El pasado viernes 1 de diciembre, el Consejo de Ministros aprobó la nueva Estrategia de Seguridad Nacional. Un documento de 128 páginas divididas en 6 capítulos que sustituye a otro en vigor desde 2013.

  • Terrorismo yihadista: una de las principales amenazas que enfrenta España y Occidente en general. El principal actor es el autodenominado Estado Islámico, por su “capacidad operativa, medios, proyección mediática y rápida expansión”. El documento hace referencia a los atentados de Barcelona y Cambrils del pasado verano para ejemplificar el nivel de amenaza que supone el yihadismo y apunta a una derivada a la que también se debe prestar mucha atención: el regreso de los llamados ‘combatientes extranjeros’.
  • Campañas de desinformación: el documento advierte sobre este tipo de acciones, contextualizándolas en un conjunto de actuaciones dirigidas a desestabilizar un país -“se trata de acciones combinadas que pueden incluir, junto al uso de métodos militares tradicionales, ciberataques, operaciones de manipulación de la información, o elementos de presión económica, que se han manifestado especialmente en procesos electorales.
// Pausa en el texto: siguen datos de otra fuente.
(* ===== verification/Sessions.v ===== *)
(** * The server survives crashes

    The server over its lives: it opens the directory, runs the commands of its
    connections in some order while the background thread takes its turns, and goes
    down with the machine in the middle of a call. What the clients were answered,
    over all lives, is one session with a map; the next life starts from it. *)

From S2P Require Import Prelude WalRecord WalReplay Wal Memtable SsTable Disk Manifest Naming Compaction Layers Engine Store Shape EngineSpec Runs Btree.
From S2P Require Import Crashes Triples Layout Tells Recovery Opened Lives Resp Commands Server.

(** A command of some connection, or a turn of the background thread. *)
Inductive Turn := TCommand (command : Command) | TBackground (fuel : nat).

Section Turns.
Context {T : Type} `{!Memtable T}.
Implicit Types (s : Engine T * World) (turns : list Turn).

(** What was said: the commands and their replies. *)
Definition run_turn (turn : Turn) s : list (Command * Reply) * (Engine T * World) :=
  match turn with
  | TCommand command => let '(reply, s) := execute command s in ([(command, reply)], s)
  | TBackground fuel => ([], snd (flusher_turn fuel s))
  end.

Fixpoint run_turns turns s : list (Command * Reply) * (Engine T * World) :=
  match turns with
  | [] => ([], s)
  | turn :: turns =>
      let '(said, s) := run_turn turn s in
      let '(rest, s) := run_turns turns s in
      (said ++ rest, s)
  end.

(** The calls made on the store. *)
Definition turn_ops (turn : Turn) s : list Op :=
  match turn with TCommand command => command_ops command s | TBackground fuel => [OpTurn fuel] end.

Fixpoint turns_ops turns s : list Op :=
  match turns with
  | [] => []
  | turn :: turns => turn_ops turn s ++ turns_ops turns (snd (run_turn turn s))
  end.

Lemma run_ops_app a b : forall s, run_ops (a ++ b) s =
  (fst (run_ops a s) ++ fst (run_ops b (snd (run_ops a s))), snd (run_ops b (snd (run_ops a s)))).
Proof.
  induction a as [|op a IH]; intros s; cbn [app]; [cbn; by destruct (run_ops b s)|]. rewrite !run_ops_cons. cbn [fst snd]. by rewrite IH.
Qed.

Lemma turn_runs turn s : snd (run_turn turn s) = snd (run_ops (turn_ops turn s) s).
Proof.
  destruct turn as [command|fuel]; cbn [run_turn turn_ops].
  - rewrite <- command_runs. by destruct (execute command s).
  - cbn. by destruct (flusher_turn fuel s).
Qed.

(** The turns leave the store as their calls do. *)
Lemma turns_run turns : forall s, snd (run_turns turns s) = snd (run_ops (turns_ops turns s) s).
Proof.
  induction turns as [|turn turns IH]; intros s; [done|]. cbn [run_turns turns_ops]. rewrite run_ops_app. cbn [snd]. rewrite <- turn_runs, <- IH.
  destruct (run_turn turn s) as [said s1]. cbn [snd]. by destruct (run_turns turns s1).
Qed.

Lemma map_session_app a b : forall m m1 m', map_session a.*1 a.*2 m m1 -> map_session b.*1 b.*2 m1 m' ->
  map_session (a ++ b).*1 (a ++ b).*2 m m'.
Proof.
  induction a as [|[c r] a IH]; intros m m1 m'; cbn; [by intros ->|]. intros (m2 & Hc & Ha) Hb. exists m2. split; [done|]. by eapply IH.
Qed.

Lemma map_run_app_inv ops ops' : forall answers answers' m m', length answers = length ops ->
  map_run (ops ++ ops') (answers ++ answers') m m' -> exists m1, map_run ops answers m m1 /\ map_run ops' answers' m1 m'.
Proof.
  induction ops as [|op ops IH]; intros [|a answers] answers' m m' Hlen; cbn; try done; [by exists m|].
  intros (m1 & Hs & Hrun). destruct (IH answers answers' m1 m' ltac:(by injection Hlen) Hrun) as (m2 & Hr1 & Hr2). exists m2. split; [|done]. by exists m1.
Qed.

Lemma run_ops_length ops : forall s, length (fst (run_ops ops s)) = length ops.
Proof. induction ops as [|op ops IH]; intros s; [done|]. rewrite run_ops_cons. cbn. by rewrite IH. Qed.

(** If the calls are answered as a map would, so are the commands. *)
Lemma turns_session turns : forall s m m', map_run (turns_ops turns s) (fst (run_ops (turns_ops turns s) s)) m m' ->
  map_session (fst (run_turns turns s)).*1 (fst (run_turns turns s)).*2 m m'.
Proof.
  induction turns as [|turn turns IH]; intros s m m'; cbn [run_turns turns_ops]; [done|]. rewrite run_ops_app, <- turn_runs. cbn [fst].
  intros (m1 & H1 & H2%IH)%map_run_app_inv; [|apply run_ops_length].
  assert (map_session (fst (run_turn turn s)).*1 (fst (run_turn turn s)).*2 m m1) as Hturn.
  { destruct turn as [command|fuel]; cbn [run_turn turn_ops] in *.
    - apply command_session in H1. destruct (execute command s) as [reply s1]. cbn in *. by exists m1.
    - cbn in *. destruct (flusher_turn fuel s) as [r s1]. destruct H1 as (m2 & -> & ->). done. }
  destruct (run_turn turn s) as [said s1]. cbn [fst snd] in *. destruct (run_turns turns s1) as [rest s2]. by eapply map_session_app.
Qed.
End Turns.

Section Lives.
Context {T : Type} `{MemtableLaws T} (dir : string) (config : Config).
Implicit Types (d : Disk) (said : list (Command * Reply)).

(** What clients have been told, and the directory after the last crash. *)
Inductive server_history : list (Command * Reply) -> Disk -> Prop :=
  | server_new : server_history [] empty_disk
  | server_cut said d os err w d' :
      server_history said d -> open_in_limits (T := T) config d -> Forall honest os ->
      engine_open (T := T) dir config (mkWorld d os) = (Err err, w) ->
      ordered_crash (disk w) d' -> complete d' -> server_history said d'
  | server_life said d os e w os' turns d' :
      let s := (e, mkWorld (disk w) os') in
      server_history said d -> open_in_limits (T := T) config d -> Forall honest os ->
      engine_open dir config (mkWorld d os) = (Ok e, w) ->
      calls_in_limits (turns_ops turns s) s -> others_succeed (turns_ops turns s) s ->
      ordered_crash (disk (snd (snd (run_turns turns s)))) d' -> complete d' ->
      server_history (said ++ fst (run_turns turns s)) d'.

(** Underneath is a history of calls. *)
Lemma server_history_calls said d : server_history said d ->
  exists ops answers, history (T := T) dir config ops answers d /\ length answers = length ops /\
    forall m m', map_run ops answers m m' -> map_session said.*1 said.*2 m m'.
Proof.
  induction 1 as [|said d os err w d' _ IH Hlim Hos Hs Hc Hd|said d os e w os' turns d' s _ IH Hlim Hos Hs Hcalls Hok Hc Hd].
  - exists [], []. split; [constructor|done].
  - destruct IH as (ops & answers & Hh & Hl & Hm). exists ops, answers. split; [by eapply history_cut|done].
  - destruct IH as (ops & answers & Hh & Hl & Hm). exists (ops ++ turns_ops turns s), (answers ++ fst (run_ops (turns_ops turns s) s)).
    rewrite turns_run in Hc. split; [by eapply history_life|]. split; [by rewrite !length_app, run_ops_length, Hl|].
    intros m m' (m1 & H1%Hm & H2%turns_session)%map_run_app_inv; [|done]. by eapply map_session_app.
Qed.
End Lives.

(** ** Claims *)

(** C3: What clients were told survives crashes, for the sync policies that flush
    before they answer ([Always] and [Group]), and for the crashes and the lives
    [server_history] admits. The server starts on an empty directory: it opens it,
    runs commands of its connections with flushes and compactions in between, goes
    down with the machine, and starts again; an opening may itself be cut off. What is
    assumed of a life: of the calls its commands and background turns make on the
    store, one that fails, unless it is a read, is the last, and that one may stop
    anywhere; while the store is opened no file that is there is reported missing; and
    the numbers and lengths the limits speak of ([open_in_limits], [calls_in_limits])
    are not used up. What is assumed of a crash ([ordered_crash], [complete]): the
    directory comes back as it stood at some moment since its last flush, what was
    flushed is there, a file cut short is a prefix of what was written, a log that has
    been flushed once keeps its name; and it does not come in the middle of the very
    first flush, leaving tables and no manifest, which [open] refuses. Then all the
    replies the server ever gave, over all those lives, are the replies of one session
    with one map; and opening the directory once more, with no call failing, returns a
    store in which, where no call fails, a [GET] answers what that map holds. So a
    [SET] answered [OK] is not lost, a [DEL] answered with a count is not undone, and
    a command that was cut off has been carried out, or not, or for a [DEL] up to one
    of its keys. *)
Theorem replies_survive_crashes {T : Type} `{MemtableLaws T} (dir : string) (config : Config) (said : list (Command * Reply)) (d : Disk)
  (Hpolicy : cf_sync config = Always \/ cf_sync config = Group)
  (Hhistory : server_history (T := T) dir config said d) (Hlimits : open_in_limits (T := T) config d) :
  exists (e : Engine T) (w : World) (m : gmap bytes bytes),
    engine_open dir config (mkWorld d []) = (Ok e, w) /\ no_failures w /\ map_session said.*1 said.*2 ∅ m /\
    forall key w', no_failures w' -> fst (execute (mkCommand (bstr "GET") [key]) (e, w')) =
      match m !! key with Some value => Bulk value | None => Nil end.
Proof.
  destruct (server_history_calls dir config said d Hhistory) as (ops & answers & Hcalls & _ & Hsession).
  destruct (history_reopens dir config ops answers d Hpolicy Hcalls Hlimits) as (e & w & told & E & Hn & Hrun & Hinv).
  exists e, w, (map_of told). split_and!; [done|done|by apply Hsession|]. intros key w' Hn'.
  rewrite execute_get. cbn [fst]. rewrite (read_calm e told key w' Hinv Hn'), map_of_lookup. by destruct (value_of (told !! key)).
Qed.

(** A life of the server over a B-tree, checked. *)
Definition serve_life (dir : string) (config : Config) (life : list outcome * list outcome * list Turn) (d : Disk) :
  option (list (Command * Reply) * Disk) :=
  let '(os, os', turns) := life in
  match engine_open (T := BTreeMemtable) dir config (mkWorld d os) with
  | (Ok e, w) =>
      let s := (e, mkWorld (disk w) os') in
      match live dir config (os, os', turns_ops turns s) d with Some (_, _, d') => Some (fst (run_turns turns s), d') | None => None end
  | (Err _, w) => match live dir config (os, os', []) d with Some (_, _, d') => Some ([], d') | None => None end
  end.

Fixpoint serve_lives (dir : string) (config : Config) (ls : list (list outcome * list outcome * list Turn)) (d : Disk) :
  option (list (Command * Reply) * Disk) :=
  match ls with
  | [] => Some ([], d)
  | life :: ls => '(said, d) ← serve_life dir config life d; '(rest, d) ← serve_lives dir config ls d; Some (said ++ rest, d)
  end.

Lemma serve_life_history dir config life said d said' d' : server_history (T := BTreeMemtable) dir config said d ->
  serve_life dir config life d = Some (said', d') -> server_history (T := BTreeMemtable) dir config (said ++ said') d'.
Proof.
  destruct life as [[os os'] turns]. intros Hh. unfold serve_life.
  destruct (engine_open dir config (mkWorld d os)) as [[e|err] w] eqn:Eo; (destruct (live _ _ _ _) as [[[ops answers] d1]|] eqn:El; [|done]);
    intros [= <- <-]; apply live_cases in El as (Hl & Hhon & Hd & Hc); rewrite Eo in Hc.
  - destruct Hc as (_ & _ & Hcalls & Hs & Hcut). rewrite <- turns_run in Hcut. by eapply server_life.
  - destruct Hc as (_ & _ & Hcut). rewrite app_nil_r. by eapply server_cut.
Qed.

Lemma serve_lives_history dir config ls : forall said d said' d', server_history (T := BTreeMemtable) dir config said d ->
  serve_lives dir config ls d = Some (said', d') -> server_history (T := BTreeMemtable) dir config (said ++ said') d'.
Proof.
  induction ls as [|life ls IH]; intros said d said' d' Hh; cbn [serve_lives]; [intros [= <- <-]; by rewrite app_nil_r|].
  destruct (serve_life dir config life d) as [[said1 d1]|] eqn:E1; [|done]. cbn [mbind option_bind].
  destruct (serve_lives dir config ls d1) as [[said2 d2]|] eqn:E2; [|done]. intros [= <- <-]. rewrite app_assoc.
  eapply IH; [by eapply serve_life_history|exact E2].
Qed.

Definition asked (name : string) (args : list string) : Turn := TCommand (mkCommand (bstr name) (bstr <$> args)).

Definition server_config : Config := mkConfig Always 2 2 10.

(** The machine goes down between the two removals of a [DEL]; the next life answers
    as after half of it. *)
Definition demo_server_lives : list (list outcome * list outcome * list Turn) :=
  [([], down_after 59, [asked "SET" ["k"; "1"]; TBackground 3; asked "SET" ["j"; "2"]; TBackground 3; asked "GET" ["k"]; asked "DEL" ["k"; "j"; "x"]]);
   ([], [], [asked "GET" ["k"]; asked "GET" ["j"]; TBackground 3; asked "SET" ["j"; "3"]; asked "DEL" ["j"; "k"]])].

Lemma replies_survive_crashes_witness : exists said d,
  serve_lives "db" server_config demo_server_lives empty_disk = Some (said, d) /\ drop 4 said.*2 = [Nil; Bulk (bstr "2"); ok; Integer 1] /\
  exists (e : Engine BTreeMemtable) (w : World) (m : gmap bytes bytes),
    engine_open "db" server_config (mkWorld d []) = (Ok e, w) /\ no_failures w /\ map_session said.*1 said.*2 ∅ m /\
    forall key w', no_failures w' -> fst (execute (mkCommand (bstr "GET") [key]) (e, w')) =
      match m !! key with Some value => Bulk value | None => Nil end.
Proof.
  assert (match serve_lives "db" server_config demo_server_lives empty_disk with
    | Some (said, d) => if names_checked d && manifest_checked d then Some (drop 4 said.*2) else None | None => None end =
    Some [Nil; Bulk (bstr "2"); ok; Integer 1]) as Hc by (vm_compute; reflexivity).
  destruct (serve_lives "db" server_config demo_server_lives empty_disk) as [[said d]|] eqn:E; [|discriminate Hc].
  destruct (names_checked d && manifest_checked d) eqn:Ed; [|discriminate Hc]. injection Hc as Hc.
  exists said, d. split; [reflexivity|]. split; [exact Hc|].
  apply (replies_survive_crashes "db" server_config said d); [by left| |by apply open_checked_ok].
  apply (serve_lives_history "db" server_config demo_server_lives [] empty_disk said d (server_new "db" server_config) E).
Defined.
La finalidad última que se persigue es la desestabilización, el fomento de movimientos subversivos y la polarización de la opinión pública”-. La Estrategia de Seguridad Nacional habla específicamente de la postverdad: “La manipulación de la información por parte de agentes externos ejerce de factor de influencia en la era de la postverdad, con efectos negativos en la cohesión social y la estabilidad política“.
  • Crimen organizado: otra amenaza “de naturaleza transnacional, flexible y opaca”, cuyo peligro radica en su “enorme capacidad desestabilizadora, que contribuye a debilitar el Estado y minar la buena gobernanza económica”. En este apartado, se habla de la trata de seres humanos como uno de los principales áreas de actuación de estas redes criminales, algo que afecta a España sobremanera “como punto de acceso a la UE por parte de redes criminales procedentes de África y América“.
  • Ciberamenazas: “Las amenazas en el espacio digital adquieren una dimensión global que va más allá de la tecnología”, reza el documento, que destaca el incremento de este tipo de amenazas en los últimos años, tanto en intensidad como en sofisticación. Se trata de acciones que pueden ser llevadas a cabo por estados, grupos terroristas, crimen organizado e individuos. Algunos ejemplos de estas amenazas: “Robo de datos e información, los ataques ransomware y de denegación de servicios, el hackeo de dispositivos móviles y sistemas industriales, y los ciberataques contra las infraestructuras críticas“. Además, se señala específicamente la amenaza del espionaje y, en concreto, el espionaje industrial, cuyo objetivo es “acceder al conocimiento tecnológico y estratégico que permita adoptar una posición diferencial con respecto a la competencia”.
  • África: la amenaza yihadista, la situación geoestratégica y la dependencia energética de España convierten a África en objetivo prioritario para la Seguridad Nacional. Literalmente, el documento señala que “su estabilidad y prosperidad redunda en interés directo de España a la hora de asegurar flujos energéticos clave, hacer frente a la inmigración irregular, luchar contra el narcotráfico y prevenir el terrorismo yihadista”.

El documento aborda otras cuestiones que deben marcar la Estrategia de Seguridad Nacional, como son las derivadas del cambio climático, especialmente lo relacionado con los incendios y sus devastadores efectos, junto a la sequía y, paradójicamente, las inundaciones.

En cualquier caso, si desde el Ministerio de Defensa se está poniendo cada vez un mayor énfasis en la necesidad de contribuir a la creación de una Cultura de Defensa, este documento aborda la necesidad de generar una suerte de Cultura de Seguridad Nacional con una declaración de intenciones: “El Gobierno impulsará cauces que faciliten el conocimiento en la sociedad acerca del esfuerzo de los actores y organismos implicados diariamente en la salvaguarda de la Seguridad Nacional, en ámbitos tales como la Defensa Nacional, la lucha contra el terrorismo, la ciberseguridad o la seguridad ciudadana. También fomentará la concienciación sobre las amenazas y desafíos actuales, y la sensibilización en lo que respecta a la responsabilidad colectiva en su preservación”.